§ YOUR ASSIGNMENT: From the entries that follow, copy exactly the lines beginning at the line holding "resolution and two-table filtering" and continuing through the line holding "Conventions of the embedding.".

§ SUPPLIED MATERIAL:
(** * scanpy_scripts/lib/_filter.py: attribute discovery, condition
      resolution and two-table filtering

    A shallow embedding of [filter_anndata] and its helpers
    ([_get_attributes], [_attributes_exists], [_get_filter_conditions]),
    followed by the properties of the specification that concern them.

    Conventions of the embedding.
    - A Python [str] is a [string]; each [ascii] is one character with a code
      point below 256.
    - A Python [float] (the bounds of a range condition, the cells of a float
      column, the entries of the matrix) is a binary64 [float]; arithmetic and
      comparisons are the IEEE 754 ones of [PrimFloat].
    - A pandas table is its row labels and its columns in order; a column is
      tagged by the kind of its dtype. The cells of a column in single
      precision are binary64 numbers that single precision has.
    - What pandas and NumPy decide by themselves (the attributes of the
      DataFrame class that [getattr] finds before any column, the cast of a
      Python float that meets a column in single precision) is a parameter,
      the record [Pandas]; what scanpy computes is a parameter too.
    - Effects: the dataset is mutated in place and warnings are logged, so
      the stateful functions are computations over a state; an exception is a
      [Raise] result. *)

From Stdlib Require Import Bool List String Ascii ZArith NArith Floats Lia.
From Stdlib Require Import Sorting.Permutation Sorting.Sorted.
Import ListNotations.
Local Open Scope string_scope.
Local Open Scope list_scope.
#[local] Set Warnings "-inexact-float".

(* ================================================================== *)
(** * Python built-ins used by the source *)
(* ================================================================== *)

Module Py.

(** The line feed character. *)
Definition LF : ascii := ascii_of_nat 10.

(** [x in l] for a list of [str]. *)
Definition mem (x : string) (l : list string) : bool :=
  existsb (String.eqb x) l.

(** [s.startswith(p)]. *)
Definition startswith (s p : string) : bool := String.prefix p s.

(** [s.partition(sep)] for a separator of one character: the text before the
    first separator, the separator, the text after it; [(s, '', '')] when the
    separator does not occur. *)
Fixpoint partition (sep : ascii) (s : string) : string * string * string :=
  match s with
  | EmptyString => (EmptyString, EmptyString, EmptyString)
  | String ch r =>
      if Ascii.eqb ch sep then (EmptyString, String sep EmptyString, r)
      else let '(a, m, b) := partition sep r in (String ch a, m, b)
  end.

(** [ch.isspace()], which is also the class [\s] of [re]: below code point
    256 these are TAB..CR, FS..US, the space, NEL and the no-break space. *)
Definition isspace (ch : ascii) : bool :=
  let n := nat_of_ascii ch in
  ((9 <=? n) && (n <=? 13) || (28 <=? n) && (n <=? 32)
   || (n =? 133) || (n =? 160))%nat.

(** The class [\d] of [re]: below code point 256 only '0'..'9' are decimal
    digits. *)
Definition isdigit (ch : ascii) : bool :=
  let n := nat_of_ascii ch in ((48 <=? n) && (n <=? 57))%nat.

(** [s.rstrip()]: trailing white space removed. *)
Fixpoint rstrip (s : string) : string :=
  match s with
  | EmptyString => EmptyString
  | String ch r =>
      match rstrip r with
      | EmptyString => if isspace ch then EmptyString else String ch EmptyString
      | r' => String ch r'
      end
  end.

(** [s.split(sep)] for a separator of one character. *)
Fixpoint split (sep : ascii) (s : string) : list string :=
  match s with
  | EmptyString => [EmptyString]
  | String ch r =>
      if Ascii.eqb ch sep then EmptyString :: split sep r
      else match split sep r with
           | w :: ws => String ch w :: ws
           | [] => [String ch EmptyString]
           end
  end.

(** [int(s)] on a string of decimal digits, as long as [int] takes it:
    CPython from 3.11 on raises ValueError beyond a number of digits that
    can be set (4300 unless set, never below 640). *)
Fixpoint int_from (acc : N) (s : string) : N :=
  match s with
  | EmptyString => acc
  | String ch r => int_from (acc * 10 + (N_of_ascii ch - 48)) r
  end.

Definition int (s : string) : N := int_from 0 s.

(** [sorted(l)] on a list of [int]. *)
Fixpoint insert (x : N) (l : list N) : list N :=
  match l with
  | [] => [x]
  | y :: l' => if (x <=? y)%N then x :: l else y :: insert x l'
  end.

Fixpoint sorted (l : list N) : list N :=
  match l with
  | [] => []
  | x :: l' => insert x (sorted l')
  end.

(** [len(s)] of a [str]. *)
Definition len (s : string) : nat := String.length s.

End Py.

(* ================================================================== *)
(** * The two regular expressions of [_get_filter_conditions] *)
(* ================================================================== *)

(** [strip_prefix p s] is the rest of [s] after the literal [p], when [s]
    starts with it. *)
Fixpoint strip_prefix (p s : string) : option string :=
  match p, s with
  | EmptyString, _ => Some s
  | String a p', String b s' =>
      if Ascii.eqb a b then strip_prefix p' s' else None
  | String _ _, EmptyString => None
  end.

§ ANSWER TO THE EXERCISE:
      resolution and two-table filtering

    A shallow embedding of [filter_anndata] and its helpers
    ([_get_attributes], [_attributes_exists], [_get_filter_conditions]),
    followed by the properties of the specification that concern them.

    Conventions of the embedding.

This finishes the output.